Campos Filho defende que é preciso ter um diálogo com a população e não manter a conversa apenas internamente. “É importante que a gente faça este movimento para fora, que a gente remonte nossas trincheiras”, salienta e completa: “Mas as trincheiras precisam ser montadas de forma estruturada e estratégica, e a comunicação com a sociedade é essencial, precisamos trazer toda a nossa cadeia para esse ambiente”.

Para ele, o setor precisa fazer este esforço de se comunicar com a sociedade. É preciso manter o diálogo, ele afirma, posicionando-se em diversos assuntos e divulgando isso, o que envolve falar com a imprensa, dar entrevistas – coisa que os sindicatos estão tentando – e manter esta comunicação.

O presidente executivo do Sindicato da Indústria da Fabricação do Álcool no Estado da Paraíba (Sindálcool-PB), Edmundo Barbosa, chamou atenção para os pontos trazidos por Campos Filho, dizendo que a comunicação do setor deve ser abrangente e alcançar a sociedade, especialmente considerando momentos desafiadores como o da reforma tributária.

Barbosa inclusive afirma que alguns temas já estão difundidos na percepção da população, como a questão da mudança climática, mas não atingiu o topo da agenda política. “Há ainda uma tentativa de deixar o problema para depois ou uma guerra falsa em relação às questões climáticas”, lamenta.
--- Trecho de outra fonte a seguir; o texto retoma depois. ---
Lemma orInsert_cheapest (s : list OrSet.WhereOrCost) (p r n c : Z) :
  Exists (fun e => OrSet.rRun e <= c) (fst (OrSet.whereOrInsert s p r n)) <->
  r <= c \/ Exists (fun e => OrSet.rRun e <= c) s.
Proof.
  unfold OrSet.whereOrInsert.
  destruct (OrSet.orSetScan s p r 0) as [[j|u]|] eqn:Hs; simpl.
  - destruct (orSetScan_inl s p r 0 j Hs) as (_ & Hj & Hr).
    rewrite Nat.sub_0_r in Hj, Hr. unfold OrSet.orSetDone. split.
    + intros H. apply replaceAt_Exists_inv in H as [H|H]; [left; exact H | right; exact H].
    + intros [H|H].
      * apply replaceAt_Exists_new; [exact Hj | exact H].
      * apply replaceAt_Exists_old; [simpl; lia | exact H].
  - split; [intros H; right; exact H|].
    intros [H|H]; [|exact H].
    eapply Exists_le_weaken; [exact H | eapply orSetScan_inr; exact Hs].
  - destruct (Nat.ltb_spec (List.length s) OrSet.N_OR_COST) as [Hlt|Hge]; simpl.
    + unfold OrSet.orSetDone. rewrite nth_app_length. split.
      * intros H. apply replaceAt_Exists_inv in H as [H|H]; [left; exact H|].
        apply Exists_app in H as [H|H]; [right; exact H|].
        apply Exists_cons in H as [H|H]; [left; exact H | inversion H].
      * intros [H|H].
        -- apply replaceAt_Exists_new; [rewrite length_app; simpl; lia | exact H].
        -- apply replaceAt_Exists_old; [rewrite nth_app_length; simpl; lia|]. apply Exists_app; left; exact H.
    + destruct s as [|p0 rest]; [simpl in *; unfold OrSet.N_OR_COST in *; lia|].
      destruct (orSetMin_least p0 rest) as [Hj Hmin].
      set (j := OrSet.orSetMin rest 0 (OrSet.rRun p0) 1) in *.
      destruct (Z.leb_spec (OrSet.rRun (nth j (p0 :: rest) OrSet.dfltOrCost)) r) as [Hle|Hgt]; simpl.
      * split; [intros H; right; exact H|].
        intros [H|H]; [|exact H].
        apply Exists_exists. exists (nth j (p0 :: rest) OrSet.dfltOrCost).
        split; [apply nth_In; simpl; lia | lia].
      * unfold OrSet.orSetDone. split.
        -- intros H. apply replaceAt_Exists_inv in H as [H|H]; [left; exact H | right; exact H].
        -- intros [H|H].
           ++ apply replaceAt_Exists_new; [simpl; lia | exact H].
           ++ apply replaceAt_Exists_old; [intros Hn; simpl; lia | exact H].
Qed.

Lemma orSetDone_length s j p r n : List.length (OrSet.orSetDone s j p r n) = List.length s.
Proof. unfold OrSet.orSetDone. apply replaceAt_length. Qed.

Lemma orInsert_size (s : list OrSet.WhereOrCost) p r n :
  (List.length s <= OrSet.N_OR_COST)%nat ->
  let s' := fst (OrSet.whereOrInsert s p r n) in
  (List.length s <= List.length s' <= OrSet.N_OR_COST)%nat /\ s' <> [].
Proof.
  intros Hl. unfold OrSet.whereOrInsert.
  destruct (OrSet.orSetScan s p r 0) as [[j|u]|] eqn:Hs; simpl.
  - destruct (orSetScan_inl s p r 0 j Hs) as (_ & Hj & _).
    rewrite orSetDone_length. split; [lia|].
    intros H. apply (f_equal (@List.length _)) in H.
    rewrite orSetDone_length in H. simpl in H. lia.
  - destruct (orSetScan_inr s p r 0 u Hs); (split; [lia | discriminate]).
  - destruct (Nat.ltb_spec (List.length s) OrSet.N_OR_COST) as [Hlt|Hge]; simpl.
    + rewrite orSetDone_length, length_app. simpl. split; [lia|].
      intros H. apply (f_equal (@List.length _)) in H.
      rewrite orSetDone_length, length_app in H. simpl in H. lia.
    + destruct s as [|p0 rest]; [simpl in *; unfold OrSet.N_OR_COST in *; lia|].
      destruct (Z.leb_spec (OrSet.rRun (nth (OrSet.orSetMin rest 0 (OrSet.rRun p0) 1)
                                         (p0 :: rest) OrSet.dfltOrCost)) r); simpl.
      * unfold OrSet.N_OR_COST in *; simpl in *; split; [lia | discriminate].
      * unfold OrSet.N_OR_COST in *; rewrite orSetDone_length. simpl in *. split; [lia|].
        intros Heq. apply (f_equal (@List.length _)) in Heq.
        rewrite orSetDone_length in Heq. simpl in Heq. lia.
Qed.

Lemma orSetDone_In s j p r n :
  (j < List.length s)%nat ->
  exists n', n' <= n /\ In (OrSet.mkOrCost p r n') (OrSet.orSetDone s j p r n).
Proof.
  intros Hj. unfold OrSet.orSetDone.
  eexists; split; [|apply replaceAt_In; exact Hj].
  destruct (Z.ltb_spec n (OrSet.nOut (nth j s OrSet.dfltOrCost))); lia.
Qed.


Section Combine.
Variable c : Z.
Let P := fun e : OrSet.WhereOrCost => OrSet.rRun e <= c.

Lemma combine_inner_cheapest (a : OrSet.WhereOrCost) (B S : list OrSet.WhereOrCost) :
  Exists P (fold_left (fun sum b =>
      fst (OrSet.whereOrInsert sum (Z.lor (OrSet.prereq a) (OrSet.prereq b))
             (Cost.whereCostAdd (OrSet.rRun a) (OrSet.rRun b))
             (Cost.whereCostAdd (OrSet.nOut a) (OrSet.nOut b)))) B S) <->
  Exists P S \/ exists b, In b B /\ Cost.whereCostAdd (OrSet.rRun a) (OrSet.rRun b) <= c.
Proof.
  revert S; induction B as [|b B IH]; intros S; simpl.
  - split; [intros H; left; exact H | intros [H|(b & [] & _)]; exact H].
  - rewrite IH. unfold P at 1. rewrite orInsert_cheapest. fold P. split.
    + intros [[H|H]|(b' & Hb & H)].
      * right. exists b. split; [left; reflexivity | exact H].
      * left; exact H.
      * right. exists b'. split; [right; exact Hb | exact H].
    + intros [H|(b' & [<-|Hb] & H)].
      * left; right; exact H.
      * left; left; exact H.
      * right. exists b'. split; [exact Hb | exact H].
Qed.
“Nós estamos diante de uma excelente oportunidade de iniciar um projeto de comunicação nacional para falar direto do produtor para a sociedade. Nós, dos sindicatos, podemos colaborar, mas é preciso que haja um esforço nacional, e as grandes empresas devem aderir”, Edmundo Barbosa (Sindálcool-PB)

O presidente da União Nacional da Bioenergia (Udop), Amaury Pekelman, reitera a relevância do tema e acrescenta que, para comunicar de forma efetiva, é preciso de abrangência e frequência. “Cada entidade faz bem seu papel, mas se não temos uma frequência, uma constância, mostrando as qualificações do setor para o Brasil e para o mundo, o setor não tem abrangência”, esclarece.

Por sua vez, o presidente da Associação de Produtores de Bioenergia do Estado do Paraná (Alcopar), Miguel Tranin, comentou que algumas instituições, como a Unica, estão fazendo um importante papel de divulgação dos temas relevantes para as sucroenergéticas, como o RenovaBio.

Para ele, isto é significativo em um momento de tentativa de recuperação do setor, especialmente porque acredita que as usinas têm grande potencial de se tornarem biorrefinarias, indo além da produção de açúcar e etanol, mas se fortalecendo na geração de energia.

“Temos a cana, o milho e projetos de cogeração. Este é o todo que deve manter o setor, essa é a visão que temos que ter: aproveitar ao máximo tudo que estiver ao alcance das nossas biorrefinarias”, defende Tranin.